- Problem statement:
Report how many lines below include "None", giving the figure alone.

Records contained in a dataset
(* src/internal/egress/notifier.go:25-25 (ConsumerName) *)
Definition EgressConsumerName : string := "semmachina-player-egress".
(* src/internal/egress/notifier.go:29-29 (DefaultAckWait) *)
Definition EgressAckWait : Z := 30 * Second.
(* src/internal/egress/notifier.go:31-31 (DefaultHeartbeat) *)
Definition EgressHeartbeat : Z := 10 * Second.
(** A brand new consumer starts at what is published after it. *)
(* src/internal/egress/notifier.go#ConsumerConfig *)
Definition Egress_ConsumerConfig : StreamConsumerConfig :=
  durable StageStream EgressConsumerName SubjectResolved "new" EgressAckWait.

(* src/internal/ledger/stream.go:24-24 (ConsumerName) *)
Definition LedgerConsumerName : string := "semmachina-campaign-ledger".
(* src/internal/ledger/stream.go#const DuplicateWindow *)
Definition DuplicateWindow : Z := 2 * 60 * Second.
(* src/internal/ledger/stream.go:45-45 (DefaultAckWait) *)
Definition LedgerAckWait : Z := 30 * Second.
(* src/internal/ledger/stream.go:47-47 (DefaultHeartbeat) *)
Definition LedgerHeartbeat : Z := 10 * Second.
(* src/internal/ledger/reconcile.go#const DefaultPageLimit *)
Definition LedgerPageLimit : Z := 200.

(* src/internal/ledger/stream.go#StreamConfig *)
Definition ledger_StreamConfig : JetStreamConfig := {|
  jc_Name := LedgerStreamName; jc_Subjects := [LedgerSubjectFilter]; jc_FileStorage := true; jc_LimitsPolicy := true;
  jc_MaxAge := 0; jc_MaxBytes := -1; jc_MaxMsgs := -1; jc_MaxMsgsPerSubject := -1; jc_DiscardNew := true;
  jc_Duplicates := DuplicateWindow |}.

(* src/internal/ledger/stream.go#ConsumerConfig *)
Definition Ledger_ConsumerConfig : StreamConsumerConfig :=
  durable StageStream LedgerConsumerName SubjectResolved "all" LedgerAckWait.

(** The notifier: its result surface and its router are classes. *)
(* src/internal/egress/notifier.go#type Notifier *)
Record Notifier : Type := { nt_results : Results; nt_heartbeat : Z }.

(* src/internal/egress/notifier.go#WithNotifierHeartbeat *)
Definition WithNotifierHeartbeat (d : Z) (n : Notifier) : Notifier := {| nt_results := nt_results n; nt_heartbeat := d |}.

(* src/internal/egress/notifier.go:142-153 (NewNotifier) *)
Definition NewNotifier (results : Results) (opts : list (Notifier -> Notifier)) : res Notifier :=
  let notifier := apply_options opts {| nt_results := results; nt_heartbeat := EgressHeartbeat |} in
  if nt_heartbeat notifier <=? 0 then Err (Errorf "the egress notifier requires a positive heartbeat" [])
  else Ok notifier.

(* src/internal/egress/results.go:125-132 (NewResults) *)
Definition NewResults `{Substrate} (identity : Identity) (campaignID : string) : res Results :=
  _ ← wrapf "the result surface requires a turn identity" (Identity_Validate identity);
  _ ← wrapf "the result surface requires a canonical campaign entity id" (ValidateEntityID campaignID);
  Ok {| re_identity := identity; re_campaignID := campaignID |}.

Section starts.
Context {W : Type} `{Substrate, GraphStore W, Clock W, CaseArtifacts W, Ctx W, ObjectEncoder, PredicateReader W,
  ActionStore W, Consumer W, Decoders}.

(* src/internal/knowledge/consumer.go#Consumer.Start *)
Definition Knowledge_Start (caseID : string) (shares : option (ShareAuthorizer W)) (witnesses : option (WitnessAuthorizer W))
    : MW W unit :=
  ConsumeDurable Knowledge_config KnowledgeHeartbeat
    (fun data => Knowledge_Handle caseID shares witnesses (decode_publication data)).

(* src/internal/accusation/consumer.go#Consumer.Start *)
Definition Accusation_Start (caseID : string) (project : option (ProjectionService W)) : MW W unit :=
  ConsumeDurable Accusation_config AccusationHeartbeat
    (fun data => Accusation_Handle caseID project (decode_publication data)).

(* src/internal/caseflow/consumer.go#ProgressConsumer.Start *)
Definition Progress_Start (owner : Identity) : MW W unit :=
  ConsumeDurable Progress_config DefaultProgressHeartbeat
    (fun data => ProgressConsumer_Handle owner (decode_publication data)).

Context `{ResultArtifacts W, HasSessions W, Sink W}.

(* src/internal/egress/notifier.go#Notifier.Start *)
Definition Notifier_Start (n : Notifier) : MW W unit :=
  bound ← attempt (ConsumeDurable Egress_ConsumerConfig (nt_heartbeat n)
                     (fun data => Notifier_Handle (nt_results n) (decode_publication data)));
  lift (wrapf "bind the player-egress consumer" bound).

Context `{PrefixReader W, LedgerStream W, ManifestEnvelope W, Codec TurnManifest}.

(** What the reconciliation reports is logged: it never stops the bind. *)
(* src/internal/ledger/writer.go#Writer.Start *)
Definition Writer_Start (wr : Writer) : MW W unit :=
  _ ← (archive : MW W unit);
  _ ← attempt (Ledger_Reconcile wr);
  bound ← attempt (ConsumeDurable Ledger_ConsumerConfig (wr_heartbeat wr)
                     (fun data => Ledger_Handle wr (decode_publication data)));
  lift (wrapf "bind the campaign-ledger consumer" bound).
End starts.

(** ** The steps that construct and bind *)

(** [companion.NewAuthority] over the graph store, which writes too. *)
Definition graph_authority : Authority := {| au_writable := true |}.

Section stages.
Context {W : Type} `{Substrate, AgenticRules, TaskRules, TaskEnvelope, GraphStore W, Clock W, ActionStore W, ArtifactStore W,
  ErrorClassifier, CaseArtifacts W, Ctx W, PredicateReader W, SceneGraph W, TripleShape, ProjectionEncoder,
  PersonaArtifacts W, CompanionArtifacts W, TransientErrors, Codec CompanionDecision, TaskPublisher W, Prompter W}.

(** [epistemic.NewProjector] over [scene.NewAssembler] with their defaults. *)
Definition new_projector (scope : Scope) (denouement : option (string -> string -> string -> MW W bool))
    (bonds : option (string -> string -> string -> MW W unit))
    (evidence : option (NarrationEvidenceRequest -> MW W (list string))) : res (Projector W) :=
  NewProjector {|
    pj_scope := scope; pj_maxSupplemental := DefaultMaxSupplementalEntities;
    pj_maxProjectionEntities := DefaultMaxProjectionEntities; pj_maxProjectionTriples := DefaultMaxProjectionTriples;
    pj_maxProjectionBytes := DefaultMaxProjectionBytes;
    pj_Assemble := fun turnID turnEntityID => view ← Assemble DefaultMaxEntities turnID turnEntityID; mret (Some view);
    pj_denouement := denouement; pj_companionBonds := bonds; pj_narrationEvidence := evidence |}.

(** What each stage is, as the runner sees it. *)
(* src/internal/stage/spawn.go#Spawner.Phase *)
Definition spawner_stage (s : Spawner W) : Stage_ W := {| sg_Phase := sw_phase s; sg_Run := Spawner_Run s |}.
(* src/internal/stage/companion.go#CompanionStage.Phase *)
Definition companion_stage (project : AuthenticatedAudience -> MW W Projection) : Stage_ W :=
  {| sg_Phase := PhaseCompanion; sg_Run := CompanionStage_Run graph_authority project |}.
(* src/internal/stage/resolve.go#Resolver.Phase *)
Definition dice_stage (r : Resolver) : Stage_ W := {| sg_Phase := PhaseResolving; sg_Run := Resolver_Run r |}.
(* src/internal/stage/apply.go#Effector.Phase *)
Definition effect_stage (specs : AttributeSpecSet) : Stage_ W :=
  {| sg_Phase := PhaseApplying; sg_Run := Effector_Run specs |}.
(* src/internal/stage/complete.go#Completer.Phase *)
Definition complete_stage : Stage_ W := {| sg_Phase := PhaseComplete; sg_Run := Completer_Run |}.

(** The stages of an instance over its scope and its claim. A narrator of a
    scoped case is routed through the case's denouement. *)
(* src/internal/boot/engine.go:864-948 (startStages) *)
Definition engine_stages (scope : Scope) (instantiation : Instantiation) : res (list (option (Stage_ W))) :=
  projector ← new_projector scope (Some Authorized) (Some ValidateCompanionBond) (Some AuthorizedNarrationEvidence);
  let stageProjector :=
    if negb (String.eqb (sc_caseID scope) EmptyString) then Route (sc_caseID scope) (Project projector)
    else Project projector in
  adjudicator ← NewSpawner Adjudicator stageProjector None;
  casekeeper ← NewSpawner Casekeeper stageProjector (Some scope);
  narrator ← NewSpawner Narrator stageProjector None;
  roller ← NewRoller Mechanic2d6PbtaV1;
  resolver ← NewResolver (Some roller) true instantiation;
  Ok (map Some [spawner_stage casekeeper; spawner_stage adjudicator; dice_stage resolver;
                effect_stage DefaultAttributeSpecs; companion_stage (Project projector); spawner_stage narrator;
                complete_stage]).

Context `{Consumer W, StreamEnsurer W, Decoders, ObjectEncoder, UnicodePrint, AgentStream W}.
Context `{ResultArtifacts W, HasSessions W, Sink W, PrefixReader W, LedgerStream W, ManifestEnvelope W, Codec TurnManifest}.
Context `{Semver, WorldRuleEngine, PersonaRecords}.
(** What the engine holds at these steps: its configuration, the loaded world,
    and the campaign of its gate. *)
Context (cfg : Config) (lw : LoadedWorld) (campaignID : string).

Definition engine_scope : res Scope := epistemicScope (Some (lw_plan lw)) (Some (lw_pkg lw)).

(* src/internal/boot/engine.go#Engine.startStages *)
Definition startStages (instantiation : Instantiation) : MW W unit :=
  scope ← lift engine_scope;
  stages ← lift (engine_stages scope instantiation);
  runner ← lift (NewRunner stages []);
  Runner_Start runner.

(* src/internal/boot/engine.go#Engine.startKnowledge *)
Definition startKnowledge : MW W unit :=
  scope ← lift engine_scope;
  Knowledge_Start (sc_caseID scope) (Some Authority_Authorized) (Some Witness).

(* src/internal/boot/engine.go#Engine.startAccusation *)
Definition startAccusation : MW W unit :=
  scope ← lift engine_scope;
  projector ← lift (new_projector scope None None None);
  Accusation_Start (sc_caseID scope) (Some (Project projector)).

(* src/internal/boot/engine.go#Engine.startCaseProgress *)
Definition startCaseProgress : MW W unit :=
  _ ← lift (wrapf "case progress consumer owner" (Identity_Validate (turnIdentity cfg (lw_plan lw))));
  Progress_Start (turnIdentity cfg (lw_plan lw)).

(** The failures queued before this boot are acknowledged before the stages
    start; [polls] are those the context allows, after which it has ended. *)
(* src/internal/boot/engine.go#Engine.startLoopFailures *)
Definition startLoopFailures (polls : nat) : MW W unit :=
  watcher ← lift (NewLoopFailureWatcher EmptyString EmptyString None true);
  _ ← Loop_Start watcher;
  caught ← CatchUp polls watcher;
  match caught with
  | Some _ => mret tt
  | None => throw (Errorf "catch up loop failures" [])
  end.

Definition hold_sessions (s : sessions) : MW W unit := fun w => (Ok tt, with_sessions s w).

(** The gateway the engine holds, built with its session table by whichever
    step asks first. *)
(* src/internal/boot/engine.go#Engine.buildGateway *)
Definition buildGateway (built : option (Roster * Gateway)) : MW W (Roster * Gateway) :=
  match built with
  | Some gateway => mret gateway
  | None =>
      roster ← lift (NewRoster {[pl_Credential (cf_Player cfg) := lw_playerID lw]});
      gateway ← lift (New {| gc_CampaignID := campaignID; gc_SceneID := lw_sceneID lw |}
                        DefaultMaxConnectionsPerPlayer ActionSubject);
      _ ← hold_sessions (snd gateway);
      mret (roster, fst gateway)
  end.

- Response:
6